Aims: Transforming growth factor-beta (TGF-beta) mediates fibrotic manifestations of diabetic nephropathy. We demonstrated proteasomal degradation of anti-fibrotic protein, nuclear factor-erythroid derived 2 (NF-E2), in TGF-beta treated human renal proximal tubule (HK-11) cells and in diabetic mouse kidneys. The current study examined the role of mitogen-activated protein kinase (MAPK) pathways in mediating NF-E2 proteasomal degradation and stimulating profibrotic signaling in HK-11 cells. Main methods: HK-11 cells were pretreated with vehicle or appropriate proteasome and MAPK inhibitors, MG132 (0.5 mu M), SB203580 (1 mu M), PD98059 (25 mu M) and SP600125 (10 mu M), respectively, followed by treatment with/without TGF-beta (10 ng/ml, 24 h). Cell lysates and kidney homogenates from FVB and OVE26 mice treated with/without MG132 were immunoblotted with appropriate antibodies. pUse vector and pUse-NF-E2 cDNA were transfected in HK-11 cells and effects of TGF-beta on JNK MAPK phosphorylation (pJNK) was examined. Key findings: We demonstrated activation of p38, ERK, and JNK MAPK pathways in TGF-beta treated HK-11 cells.

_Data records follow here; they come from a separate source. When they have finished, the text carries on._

(* ===== verification/Vm.v ===== *)
(** * Page tables

    Models the page-table code of src/vm.c and the page-table macros of src/mmu.h, on
    the memory and allocator of [Kalloc].  A page directory is the address of its
    page; entries are 32-bit words in memory.  [seginit] and the segments of [switchuvm] are
    in [Entry]; [switchkvm] and [kvmalloc] load the page-table register and are not modelled.

    The loops over pages take fuel for one round per page of the address space, which
    is enough: their address advances by a page and stops at a bound or wraps.  A null
    pointer that the code dereferences is [Undef]. *)

From S2P Require Import Prelude Param KString Spinlock Kalloc.
Local Open Scope Z_scope.

(** ** Definitions *)

(** *** src/mmu.h *)
Definition NPDENTRIES : nat := 1024.
Definition NPTENTRIES : Z := 1024.
Definition PTE_P : Z := 1.
Definition PTE_W : Z := 2.
Definition PTE_U : Z := 4.
Definition PDX (va : Z) : Z := Z.land (Z.shiftr va 22) 1023.
Definition PTX (va : Z) : Z := Z.land (Z.shiftr va 12) 1023.
Definition PTE_ADDR (pte : Z) : Z := Z.land pte (Z.lnot 4095).
Definition PTE_FLAGS (pte : Z) : Z := Z.land pte 4095.

Definition present (pte : Z) : bool := negb (Z.land pte PTE_P =? 0).
Definition user (pte : Z) : bool := negb (Z.land pte PTE_U =? 0).

(** Reading and writing words and pages. *)
Definition word (a : Z) : K kms Z := s ← kget; mret (load32 (km_mem s) a).
Definition set_word (a x : Z) : K kms unit := kmod (fun s => set_mem (store32 (km_mem s) a x) s).
Definition kmemset (a c n : Z) : K kms unit := kmod (fun s => set_mem (memset (km_mem s) a c n) s).
Definition kmemmove (dst src n : Z) : K kms unit :=
  kmod (fun s => set_mem (memmove (km_mem s) dst src n) s).

Definition page_fuel : nat := Z.to_nat 1048577.

Section Vm.
Variable kend : Z.   (* the address of [end] *)
Variable kdata : Z.  (* the address of [data] *)

(** Returns the address of the entry for [va], 0 if there is none. *)
Definition walkpgdir (pgdir va : Z) (alloc : bool) : K kms Z :=
  let pde := pgdir + 4 * PDX va in
  d ← word pde;
  if present d then mret (p2v (PTE_ADDR d) + 4 * PTX va)
  else if negb alloc then mret 0
  else
    pgtab ← kalloc;
    if pgtab =? 0 then mret 0
    else
      kmemset pgtab 0 PGSIZE;;
      set_word pde (Z.lor (Z.lor (Z.lor (v2p pgtab) PTE_P) PTE_W) PTE_U);;
      mret (pgtab + 4 * PTX va).

Fixpoint mappages_loop (fuel : nat) (pgdir a last pa perm : Z) : K kms Z :=
  match fuel with
  | O => kout Diverge
  | S fuel' =>
      pte ← walkpgdir pgdir a true;
      if pte =? 0 then mret (-1)
      else
        e ← word pte;
        if present e then kpanic "remap"
        else
          set_word pte (Z.lor (Z.lor pa perm) PTE_P);;
          if a =? last then mret 0
          else mappages_loop fuel' pgdir (u32 (a + PGSIZE)) last (u32 (pa + PGSIZE)) perm
  end.

Definition mappages (pgdir va size pa perm : Z) : K kms Z :=
  mappages_loop page_fuel pgdir (PGROUNDDOWN va) (PGROUNDDOWN (u32 (va + size - 1))) pa perm.

(** The table [kmap]: virtual address, physical start and end, permissions. *)
Definition kmap : list (Z * Z * Z * Z) :=
  [ (KERNBASE, 0, EXTMEM, PTE_W);
    (KERNLINK, v2p KERNLINK, v2p kdata, 0);
    (kdata, v2p kdata, PHYSTOP, PTE_W);
    (DEVSPACE, DEVSPACE, 0, PTE_W) ].

Definition setupkvm : K kms Z :=
  pgdir ← kalloc;
  if pgdir =? 0 then mret 0
  else
    kmemset pgdir 0 PGSIZE;;
    if p2v PHYSTOP >? DEVSPACE then kpanic "PHYSTOP too high"
    else
      r ← kfind kmap (fun '(virt, phys_start, phys_end, perm) =>
            r ← mappages pgdir virt (u32 (phys_end - phys_start)) phys_start perm;
            mret (if r <? 0 then Some 0 else None));
      mret (match r with Some x => x | None => pgdir end).

Definition inituvm (pgdir init sz : Z) : K kms unit :=
  if sz >=? PGSIZE then kpanic "inituvm: more than a page"
  else
    mem ← kalloc;
    if mem =? 0 then kundef "inituvm: null page"
    else
      kmemset mem 0 PGSIZE;;
      mappages pgdir 0 PGSIZE (v2p mem) (Z.lor PTE_W PTE_U);;
      kmemmove mem init sz.

Fixpoint deallocuvm_loop (fuel : nat) (pgdir a oldsz : Z) : K kms unit :=
  match fuel with
  | O => kout Diverge
  | S fuel' =>
      if a <? oldsz then
        pte ← walkpgdir pgdir a false;
        if pte =? 0 then
          deallocuvm_loop fuel' pgdir (u32 (u32 (a + (NPTENTRIES - 1) * PGSIZE) + PGSIZE)) oldsz
        else
          e ← word pte;
          (if present e then
             let pa := PTE_ADDR e in
             if pa =? 0 then kpanic "kfree"
             else
               kfree kend (p2v pa);;
               set_word pte 0
           else mret tt);;
          deallocuvm_loop fuel' pgdir (u32 (a + PGSIZE)) oldsz
      else mret tt
  end.

Definition deallocuvm (pgdir oldsz newsz : Z) : K kms Z :=
  if newsz >=? oldsz then mret oldsz
  else
    deallocuvm_loop page_fuel pgdir (PGROUNDUP newsz) oldsz;;
    mret newsz.

(** The loop of [allocuvm]; [false] when memory is exhausted. *)
Fixpoint allocuvm_loop (fuel : nat) (pgdir a newsz : Z) : K kms bool :=
  match fuel with
  | O => kout Diverge
  | S fuel' =>
      if a <? newsz then
        mem ← kalloc;
        if mem =? 0 then mret false
        else
          kmemset mem 0 PGSIZE;;
          mappages pgdir a PGSIZE (v2p mem) (Z.lor PTE_W PTE_U);;
          allocuvm_loop fuel' pgdir (u32 (a + PGSIZE)) newsz
      else mret true
  end.

Definition allocuvm (pgdir oldsz newsz : Z) : K kms Z :=
  if newsz >=? KERNBASE then mret 0
  else if newsz <? oldsz then mret oldsz
  else
    ok ← allocuvm_loop page_fuel pgdir (PGROUNDUP oldsz) newsz;
    if (ok : bool) then mret newsz
    else
      deallocuvm pgdir newsz oldsz;;
      mret 0.

Definition freevm (pgdir : Z) : K kms unit :=
  if pgdir =? 0 then kpanic "freevm: no pgdir"
  else
    deallocuvm pgdir KERNBASE 0;;
    kiter (seq 0 NPDENTRIES) (fun i =>
      d ← word (pgdir + 4 * Z.of_nat i);
      if present d then kfree kend (p2v (PTE_ADDR d)) else mret tt);;
    kfree kend pgdir.

Definition clearpteu (pgdir uva : Z) : K kms unit :=
  pte ← walkpgdir pgdir uva false;
  if pte =? 0 then kpanic "clearpteu"
  else
    e ← word pte;
    set_word pte (Z.land e (Z.lnot PTE_U)).

(** The loop of [copyuvm]; [false] stands for [goto bad]. *)
Fixpoint copyuvm_loop (fuel : nat) (pgdir d i sz : Z) : K kms bool :=
  match fuel with
  | O => kout Diverge
  | S fuel' =>
      if i <? sz then
        pte ← walkpgdir pgdir i false;
        if pte =? 0 then kpanic "copyuvm: pte should exist"
        else
          e ← word pte;
          if negb (present e) then kpanic "copyuvm: page not present"
          else
            mem ← kalloc;
            if mem =? 0 then mret false
            else
              kmemmove mem (p2v (PTE_ADDR e)) PGSIZE;;
              r ← mappages d i PGSIZE (v2p mem) (PTE_FLAGS e);
              if r <? 0 then mret false
              else copyuvm_loop fuel' pgdir d (u32 (i + PGSIZE)) sz
      else mret true
  end.

Definition copyuvm (pgdir sz : Z) : K kms Z :=
  d ← setupkvm;
  if d =? 0 then mret 0
  else
    ok ← copyuvm_loop page_fuel pgdir d 0 sz;
    if (ok : bool) then mret d
    else
      freevm d;;
      mret 0.

(** The entry is read without testing the pointer. *)
Definition uva2ka (pgdir uva : Z) : K kms Z :=
  pte ← walkpgdir pgdir uva false;
  if pte =? 0 then kundef "uva2ka: null entry"
  else
    e ← word pte;
    if negb (present e) then mret 0
    else if negb (user e) then mret 0
    else mret (p2v (PTE_ADDR e)).

Fixpoint copyout_loop (fuel : nat) (pgdir va buf len : Z) : K kms Z :=
  match fuel with
  | O => kout Diverge
  | S fuel' =>
      if len >? 0 then
        let va0 := PGROUNDDOWN va in
        pa0 ← uva2ka pgdir va0;
        if pa0 =? 0 then mret (-1)
        else
          let n := if PGSIZE - (va - va0) >? len then len else PGSIZE - (va - va0) in
          kmemmove (pa0 + (va - va0)) buf n;;
          copyout_loop fuel' pgdir (u32 (va0 + PGSIZE)) (buf + n) (len - n)
      else mret 0
  end.

Definition copyout (pgdir va p len : Z) : K kms Z := copyout_loop page_fuel pgdir va p len.

(** [loaduvm] reads the file through [readi] of src/fs.c, which works on more than the
    memory: the state is a parameter, with the calls of this file carried over by [onmem].
    [readi dst off n] is that of the inode at hand. *)
Section Loaduvm.
Context {S : Type}.
Variable onmem : ∀ A : Type, K kms A → K S A.
Variable readi : Z → Z → Z → K S Z.

Fixpoint loaduvm_loop (fuel : nat) (pgdir addr offset i sz : Z) : K S Z :=
  match fuel with
  | O => kout Diverge
  | Datatypes.S fuel' =>
      if i <? sz then
        pte ← onmem _ (walkpgdir pgdir (u32 (addr + i)) false);
        if pte =? 0 then kpanic "loaduvm: address should exist"
        else
          e ← onmem _ (word pte);
          let pa := PTE_ADDR e in
          let n := if u32 (sz - i) <? PGSIZE then u32 (sz - i) else PGSIZE in
          r ← readi (p2v pa) (u32 (offset + i)) n;
          if negb (u32 r =? n) then mret (-1)
          else loaduvm_loop fuel' pgdir addr offset (u32 (i + PGSIZE)) sz
      else mret 0
  end.

Definition loaduvm (pgdir addr offset sz : Z) : K S Z :=
  if negb (addr mod PGSIZE =? 0) then kpanic "loaduvm: addr must be page aligned"
  else loaduvm_loop page_fuel pgdir addr offset 0 sz.
End Loaduvm.
End Vm.

#[global] Opaque page_fuel.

Dual p38 and ERK MAPK blockade prevented TGF-beta-induced pSer82Hsp27, fibronectin and connective tissue growth factor (CTGF) expression while preserving NF-E2 expression. Blockade of JNK MAPK inhibited TGF-beta-induced CTGF expression without preserving NF-E2 expression. MG132 treatment prevented TGF-beta-induced pJNK in HK-11 cells and in type 1 diabetic OVE26 mouse kidneys, demonstrating that TGF-beta-and diabetes-induced pJNK occurs downstream of proteasome activation. A direct role for NF-E2 in modulating pJNK acti-vation was demonstrated by NF-E2 over-expression. Significance: ERK and p38 MAPK promotes NF-E2 proteasomal degradation while proteasome activation pro-motes pJNK and profibrotic signaling in renal proximal tubule cells.